> To me, a great majority of problems in the US fundamentally boils down to people looking for markets and money where there aren’t any.
Your examples are mostly things where there are, though, e.g.:
> rising healthcare costs (what is the right price to pay for saving a child’s life, for example? Culturally, it’s basically unlimited!)
This is confusing value with cost. If you had to pay a million dollars to save a child's life, maybe that's worth it, but that's not the problem. The problem is that so often we could have saved the child's life for $100 but for various bad reasons it ends up being $100,000 instead, and the people getting the other $99,900 want to keep it that way.
> whereas rising legal costs are NOT seen as a crisis (suing other people over BS grievances, unlike saving lives, is not compulsory)

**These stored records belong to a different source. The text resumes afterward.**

(** * Conversational-Analyst: the data tools and their MCP wrappers

    A shallow embedding of [tools_core.py] (the thirteen data tools that
    share the process-wide [STATE] dictionary) and of [server.py] (the
    plain wrappers that expose them), followed by the properties of the
    result contract, of the error handling and of the state discipline.

    pandas, plotly and pathlib are outside the repository.  Their calls
    are taken from an environment record [Env]: every call either
    returns a value or raises a Python [Exception] (class name and
    [str(e)]), and equal calls are answered equally.  What the tools do
    around those calls (the [df is None] guard, the extent of each
    [try]/[except], the writes to [STATE], the shape of the returned
    dictionaries) is modelled as written; so are column lookup
    [df[c]], [value_counts] and [sort_index] on integers and the cast
    [astype(int)], which [time_trend] relies on, and the binary64
    arithmetic of the z-scores of [outliers]. *)

From Stdlib Require Import ZArith String Ascii List Bool Lia.
From Stdlib Require Import Sorting.Sorted Sorting.Permutation.
From Stdlib Require Import DecimalString.
From Stdlib Require Import Floats.
Import ListNotations.

Set Warnings "-register-all".
Local Open Scope string_scope.
Local Open Scope Z_scope.

(** ** Python values *)

(** The values the tools receive and put into their results.  A pandas
    [Period] appears as a dictionary key in [time_trend]; it is ordered
    by its ordinal.  A dictionary is an association list in insertion
    order. *)
Inductive value : Type :=
| VNone
| VBool (b : bool)
| VInt (z : Z)
| VFloat (f : float)
| VStr (s : string)
| VPeriod (freq : string) (ordinal : Z)
| VList (l : list value)
| VDict (d : list (value * value)).

(** A returned dictionary [{"ok": ..., ...}]: string keys, in the order
    the literal lists them. *)
Definition Result : Type := list (string * value).

Fixpoint lookup (k : string) (d : Result) : option value :=
  match d with
  | [] => None
  | (k', v) :: d' => if String.eqb k k' then Some v else lookup k d'
  end.

(** [d[k] = v] on an insertion-ordered dictionary: an existing key
    keeps its position and takes the new value, a new key goes last. *)
Fixpoint setitem (d : Result) (k : string) (v : value) : Result :=
  match d with
  | [] => [(k, v)]
  | (k', v') :: d' =>
      if String.eqb k k' then (k', v) :: d' else (k', v') :: setitem d' k v
  end.

(** A dictionary with string keys as a Python value. *)
Definition str_dict (d : Result) : value :=
  VDict (map (fun kv => (VStr (fst kv), snd kv)) d).

(** [str(n)] of an integer, as an f-string prints it. *)
Definition str_int (n : Z) : string := NilZero.string_of_int (Z.to_int n).

(** ** Exceptions and outcomes *)

(** An instance of [Exception]: [type(e).__name__] and [str(e)]. *)
Record exn : Type := Exn { cls : string; msg : string }.

Inductive outcome (A : Type) : Type :=
| Ret (a : A)
| Raise (e : exn).
Arguments Ret {A} a.
Arguments Raise {A} e.

(** ** Tables *)

(** A column with its dtype.  Missing cells of object and datetime
    columns are [None]; integer and boolean columns have none, and a
    missing cell of a float column is a NaN.  An integer column is
    [int64], or [uint64] when [read_csv] met a value of [2^63] or more
    in it. *)
Inductive Series : Type :=
| SInt (l : list Z)
| SFloat (l : list float)
| SBool (l : list bool)
| SObject (l : list (option string))
| SDatetime (l : list (option Z)).

(** A DataFrame: the length of its index and its named columns. *)
Record DataFrame : Type := Frame {
  nrows : Z;
  columns : list (string * Series)
}.

(** [len(df)], [df.shape[1]] and [list(df.columns)]. *)
Definition len (df : DataFrame) : Z := nrows df.
Definition ncols (df : DataFrame) : Z := Z.of_nat (List.length (columns df)).
Definition column_names (df : DataFrame) : list string := map fst (columns df).

Fixpoint find_column (c : string) (cols : list (string * Series)) : option Series :=
  match cols with
  | [] => None
  | (c', s) :: cols' => if String.eqb c c' then Some s else find_column c cols'
  end.

(** [s.dropna()] on the cells of an object or datetime column. *)
Fixpoint dropna {A : Type} (l : list (option A)) : list A :=
  match l with
  | [] => []
  | Some a :: l' => a :: dropna l'
  | None :: l' => dropna l'
  end.

(** ** Counting and ordering ([value_counts], [sort_index]) *)

(** One more occurrence of [k] in a tally kept in first-seen order. *)
Fixpoint bump (k : Z) (t : list (Z * Z)) : list (Z * Z) :=
  match t with
  | [] => [(k, 1)]
  | (k', n) :: t' => if Z.eqb k k' then (k', n + 1) :: t' else (k', n) :: bump k t'
  end.

Definition tally (l : list Z) : list (Z * Z) :=
  fold_left (fun t k => bump k t) l [].

(** Stable insertion sort of index/count rows under a boolean order. *)
Fixpoint insert_row (leb : Z * Z -> Z * Z -> bool) (r : Z * Z) (t : list (Z * Z))
  : list (Z * Z) :=
  match t with
  | [] => [r]
  | r' :: t' => if leb r r' then r :: r' :: t' else r' :: insert_row leb r t'
  end.

Definition sort_rows (leb : Z * Z -> Z * Z -> bool) (t : list (Z * Z)) : list (Z * Z) :=
  fold_right (insert_row leb) [] t.

(** [Series.value_counts()]: one row per distinct value, the most
    frequent first. *)
Definition value_counts (l : list Z) : list (Z * Z) :=
  sort_rows (fun a b => Z.leb (snd b) (snd a)) (tally l).

(** [Series.sort_index()]: rows in ascending order of their index. *)
Definition sort_index (t : list (Z * Z)) : list (Z * Z) :=
  sort_rows (fun a b => Z.leb (fst a) (fst b)) t.

(** The values of an [int64] column. *)
Definition is_int64 (z : Z) : Prop := - 2 ^ 63 <= z < 2 ^ 63.

(** [astype(int)]: the cast to [int64].  A value of an [int64] column
    is kept; a value of a [uint64] column from [2^63] on wraps around. *)
Definition astype_int (z : Z) : Z := (z + 2 ^ 63) mod 2 ^ 64 - 2 ^ 63.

Isn't the problem with the rising legal costs mostly on the defense side? You can't prevent someone from filing an unmeritorious lawsuit against you, or avoid hiring compliance lawyers to tell you what to do to prevent that from happening, so it matters when those things get more expensive. But then the compliance lawyers and their lobbyists like it to get more expensive because they're the ones getting the money.
> infrastructure investment (cars don’t make financial sense everywhere and everything all the time, but they’re REALLY cozy, so we will spend exorbitant amounts of money on infrastructure for them compared to everything else)
People who hate cars say this but we mostly spend money on cars because everything is too spread out for mass transit, which brings us to this one:
> lack of growth of alternatives to single family homes
Markets are great at solving this. If it wasn't literally banned in most of the relevant places, developers would be replacing single family homes with higher density housing all over and people would be buying it.
> the obesity crisis (eating feels GOOD, even if it costs EXORBITANT amounts of money)
Government subsidizes the production of high fructose corn syrup, which does this:
https://www.princeton.edu/news/2010/03/22/sweet-problem-prin...
> worsening education outcomes
And then people make school choice arguments.
Which one of these isn't a situation where we would benefit from a competitive market but the existing laws prevent us from having one?